Look through the material below and copy exactly the lines from the line with "ORDER = r ∧" to the line with "intros Hr Hs", those two lines included.

PROVIDED DATA Start Marker

Lemma check_verticals_iff (w w' : wins) :
  check_verticals board (len board / COLS) w = Ok w' ->
  (flag p w' = true
   <-> flag p w = true
       \/ exists col, 0 <= col < 7
                      /\ line_hit (fun r => cell board r col) p
                                  (len board / COLS) 6).
Proof.
  intros Hscan. unfold check_verticals in Hscan.
  rewrite (for_each_origin p _ _
             (fun col => line_hit (fun r => cell board r col) p
                                  (len board / COLS) 6)
             (fun col u u' Hin => scan_column_iff col u u' (in_range _ _ _ Hin))
             w w' Hscan).
  split; (intros [Hup | (col & Hcol & Hhit)]; [now left | right; exists col]).
  - split; [now apply in_range in Hcol | exact Hhit].
  - split; [now apply range_In | exact Hhit].
Qed.

Lemma up_left_starts_bounds (row col : Z) :
  In (row, col) (up_left_starts (len board / COLS)) ->
  0 <= row <= len board / COLS /\ -1 <= col <= 6.
Proof.
  pose proof (rows_within board) as Hn.
  unfold up_left_starts, COLS in *. rewrite in_app_iff, !in_map_iff.
  intros [(x & E & Hx) | (x & E & Hx)]; inversion E; subst;
    apply in_range in Hx; lia.
Qed.

Lemma up_right_starts_bounds (row col : Z) :
  In (row, col) (up_right_starts (len board / COLS)) ->
  0 <= row <= len board / COLS /\ 0 <= col <= 7.
Proof.
  pose proof (rows_within board) as Hn.
  unfold up_right_starts, COLS in *. rewrite in_app_iff, !in_map_iff.
  intros [(x & E & Hx) | (x & E & Hx)]; inversion E; subst;
    [apply in_range_down in Hx | apply in_range in Hx]; lia.
Qed.
(** What is recovered, from whatever numbers, is a key under which they are a signature:
    [r * Q = s * R - z * G] for a point [R] with the x-coordinate [r] modulo the order. *)
Lemma recovered_key_verifies message v r s Q :
  is_scalar r → is_scalar s → recover_pub_key_raw message v r s = Ok Q →
  ∃ k x y q, is_scalar k ∧ has_coords (pt_mul generator k) x y ∧ x mod ORDER = r ∧
    is_scalar q ∧ Q = pt_mul generator q ∧
    (r * q) mod ORDER = (k * s - message) mod ORDER.
Proof.
  intros Hr Hs HQ. destruct order_lt_field as (Hlt & Hmin & Htwo).
  assert (∀ a, is_scalar (a mod ORDER)) as Hmod by (intros; by apply Z.mod_pos_bound).
  unfold recover_pub_key_raw in HQ.
  destruct (bool_decide (length (bigint_to_bytes r) = 32%nat)) eqn:Hlen; [|done]. cbn [negb] in HQ.
  apply result_bind_Ok in HQ as (fx & Hfx & HQ).
  apply result_bind_Ok in HQ as ([x' y] & Hset & HQ).
  apply result_bind_Ok in HQ as (R & HR & HQ). apply result_bind_Ok in HQ as (rn & Hrn & HQ).
  destruct (set_xo_var _ _) as [p|] eqn:Exo in Hset; [|done]. injection Hset as ->.
  destruct (invert r) as [rn'|] eqn:Ern in Hrn; [|done]. injection Hrn as ->.
  destruct (invert_Some _ _ Hr Ern) as [Hrn Hrr].
  assert (0 < r) as Hr0 by (destruct (decide (r = 0)) as [->|]; [done|destruct Hr; lia]).
  destruct (r_bytes_32 r Hr0 Hr) as [Hle Hdec]. rewrite Hlen in Hle. symmetry in Hle.
  apply Z.leb_le in Hle. rewrite (Hdec Hle) in Hfx.
  assert (is_coord fx ∧ fx mod ORDER = r) as [Hcx Hxr].
  { assert (p_minus_order < 2 ^ 248) by by vm_compute. destruct Hr.
    rewrite (proj2 (Z.leb_le p_minus_order r)) in Hfx by lia.
    destruct (0 <? Z.land v 2); simplify_eq. unfold is_coord. rewrite Z.mod_small; lia. }
  destruct (set_xo_sound _ _ _ _ Hcx Exo) as (-> & _ & k & Hk & Hc).
  destruct (Hc) as [_ _ _ Hcy Hfrom]. cbn [fst snd] in HR. rewrite !be_decode_coord, Hfrom in HR by done.
  injection HR as <-. injection HQ as <-.
  rewrite !mul_mul, sub_mul by (try apply Hmod; done).
  eexists k, fx, y, _. split_and!; [done..|apply Hmod|done|].
  rewrite Zmult_mod_idemp_r, <- Zmult_mod_idemp_r, <- Zminus_mod, Zmult_mod_idemp_r.
  replace (r * _) with ((r * rn) * ((k * s) mod ORDER - message mod ORDER)) by ring.
  by rewrite <- Zmult_mod_idemp_l, Hrr, Z.mul_1_l, <- Zminus_mod.
Qed.
End recovery.
(* ===== verification/Proposals.v ===== *)
(** * pallet-dkg-proposals

    Voting on bridge proposals by the current proposer set
    (src/pallets/dkg-proposals/src/lib.rs, types.rs, utils.rs).  An approved
    proposal is handed to the configured proposal handler.  The theorems show
    who can vote and how often, when a proposal is approved or rejected and that
    both are final, that a rejection is justified and a full vote decides, and
    that the handler runs exactly at approval. *)

From S2P Require Import Prelude.
From S2P Require Import Frame.
From S2P Require Import Primitives.
From S2P Require Import Merkle.
From S2P Require Import Traits.

(** ** Votes (types.rs) *)

Inductive ProposalStatus := Initiated | Approved | Rejected.

#[export] Instance ProposalStatus_eq_dec : EqDecision ProposalStatus.
Proof. solve_decision. Defined.

Record ProposalVotes := mkProposalVotes {
  votes_for : list AccountId;
  votes_against : list AccountId;
  status : ProposalStatus;
  expiry : Z }.

#[export] Instance eta_ProposalVotes : Eta ProposalVotes :=
  λ v, mkProposalVotes (votes_for v) (votes_against v) (status v) (expiry v).

Definition votes_default : ProposalVotes := {|
  votes_for := []; votes_against := []; status := Initiated; expiry := 0 |}.

(** The updated votes and the returned status. *)
Definition try_to_complete (v : ProposalVotes) (threshold total : Z)
    : ProposalVotes * ProposalStatus :=
  if threshold <=? len (votes_for v) then (v <| status := Approved |>, Approved)
  else if (threshold <=? total) && (total <? wrap 32 (wrap 32 (len (votes_against v)) + threshold))
  then (v <| status := Rejected |>, Rejected)
  else (v, Initiated).

Definition is_complete (v : ProposalVotes) : bool := negb (bool_decide (status v = Initiated)).

Definition has_voted (v : ProposalVotes) (who : AccountId) : bool :=
  bool_decide (who ∈ votes_for v) || bool_decide (who ∈ votes_against v).

Definition is_expired (v : ProposalVotes) (now : Z) : bool := expiry v <=? now.

(** ** Resource identifiers (utils.rs) *)

(** [for i in 0..range { r_id[25 - i] = id[range - 1 - i] }]. *)
Definition derive_resource_id (chain chain_type : Z) (id : bytes) : bytes :=
  let r_id := replicate 32 0 in
  let chain := le_encode 4 chain in
  let chain_type := le_encode 2 chain_type in
  let r_id := <[26%nat := nth 0 chain_type 0]> r_id in
  let r_id := <[27%nat := nth 1 chain_type 0]> r_id in
  let r_id := <[28%nat := nth 0 chain 0]> r_id in
  let r_id := <[29%nat := nth 1 chain 0]> r_id in
  let r_id := <[30%nat := nth 2 chain 0]> r_id in
  let r_id := <[31%nat := nth 3 chain 0]> r_id in
  let range := if (26 <? length id)%nat then 26%nat else length id in
  fold_left (λ r i, <[(25 - i)%nat := nth (range - 1 - i) id 0]> r) (seq 0 range) r_id.

(** [DKGEcdsaToEthereumAddress::convert]: the last 20 bytes of the hash of the
    uncompressed point, or nothing for an invalid key. *)
Definition DKGEcdsaToEthereumAddress `{Crypto} (a : DKGId) : bytes :=
  match secp256k1_decompress (dkg_bytes a) with
  | Some uncompressed => drop 12 (keccak_256 (drop 1 uncompressed))
  | None => []
  end.

(** ** The pallet *)

Inductive ProposalsEvent :=
| ProposerThresholdChanged (new_threshold : Z)
| ChainWhitelisted (chain_id : TypedChainId)
| VoteFor (kind : ProposalKind) (src : TypedChainId) (n : Z) (who : AccountId)
| VoteAgainst (kind : ProposalKind) (src : TypedChainId) (n : Z) (who : AccountId)
| ProposalApproved (kind : ProposalKind) (src : TypedChainId) (n : Z)
| ProposalRejected (kind : ProposalKind) (src : TypedChainId) (n : Z)
| ProposalSucceeded (kind : ProposalKind) (src : TypedChainId) (n : Z)
| ProposalFailed (kind : ProposalKind) (src : TypedChainId) (n : Z)
| ProposersReset (proposers : list AccountId).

PROVIDED DATA End Marker

* _EXPECTED OUTPUT_
  ∃ k x y q, is_scalar k ∧ has_coords (pt_mul generator k) x y ∧ x mod ORDER = r ∧
    is_scalar q ∧ Q = pt_mul generator q ∧
    (r * q) mod ORDER = (k * s - message) mod ORDER.
Proof.
  intros Hr Hs HQ. destruct order_lt_field as (Hlt & Hmin & Htwo).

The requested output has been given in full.